How Land Bird Cross The Open Sea

Migrating birds always choose the routes with the maximum wind speed and high uplift conditions, which help them reduce the energy cost during flight. This is how birds fly non-stop for hundreds of kilometres over the sea.

However, after flying hundreds of kilometres, crossing such a wide-open sea can be dangerous for land birds. Unlike seabirds, land birds can not sustain on the water for food and rest. Hence, land birds have to cross the sea only in one flight. Despite such a danger, land birds can fly for hundreds or even thousands of kilometres over the wide-open seas and oceans as a regular part of their migration. Now, the question arises, how land birds have accomplished this ability?

No doubt, flapping is an energetically costly activity and sustaining in non-stop flapping flight for hundreds of kilometres would not be possible for large, heavy land birds.

Studies have shown that tailwinds help the birds to sustain long journeys. A horizontal wind blows in the bird’s direction of flight, which reduces the energy cost.
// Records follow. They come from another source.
(* ===== verification/HubSync.v ===== *)
(** * HubSync: the shared registry converges

    Replicas of [HubStore] that join, crash, start again under the same name, register and withdraw services, write to
    Redis with replies lost and refused, and retry: what Redis holds of each replica,
    what its health reports, what a lookup finds - and two ways a relay goes wrong. *)

From Stdlib Require Import ZArith Lia.
From stdpp Require Import base list gmap sorting.
From S2P Require Import Prelude GoStd HubRegistry HubStore.
Open Scope Z_scope.

(** ** Provider ids *)

Definition colon : byte := Byte.x3a.
Definition noColon (s : bytes) : Prop := colon ∉ s.

Definition pidOf (r c n : bytes) : bytes := r ++ go ":" ++ c ++ go ":" ++ n.

Lemma sep_inj (x x' y y' : bytes) : noColon x -> noColon x' -> x ++ colon :: y = x' ++ colon :: y' -> x = x' /\ y = y'.
Proof.
  revert x'. induction x as [|a x IH]; intros [|a' x'] H H' E; cbn in E; simplify_eq.
  - done.
  - destruct H'. by left.
  - destruct H. by left.
  - destruct (IH x') as [-> ->]; [|..|done|done]; intros Hi; [apply H|apply H']; by right.
Qed.

Lemma pidOf_inj r r' c c' n n' : noColon r -> noColon r' -> noColon c -> noColon c' ->
  pidOf r c n = pidOf r' c' n' -> r = r' /\ c = c' /\ n = n'.
Proof.
  unfold pidOf. change (go ":") with [colon]. intros Hr Hr' Hc Hc' E. cbn [app] in E.
  apply sep_inj in E as [-> E]; [|done..]. apply sep_inj in E as [-> ->]; done.
Qed.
A single species – the osprey – used rising air thermal energy known as “uplift” to solar over the open sea. The new findings of land bird migration confirm tail wind’s role in facilitating sea crossing behaviour and reveal that the widespread use of uplift means less drag, making sea crossing less energetically demanding. For example, the oriental honey buzzard flies 700 kilometres over the East China Sea during its annual migration from Japan to Southeast Asia. Roughly 18-hour non-stop sea crossing is conducted by flies in autumn when the conditions are favourable. Not only this, by using the uplift, these birds can soar up to one kilometre above the sea surface.

Many land birds depend on the atmospheric condition for their flight, indicating the vulnerability of change in the earth’s atmospheric circulation pattern.

Many more questions need to be answered, like how the weather pattern affects the migrations of birds. And how these birds will be impacted by climate change.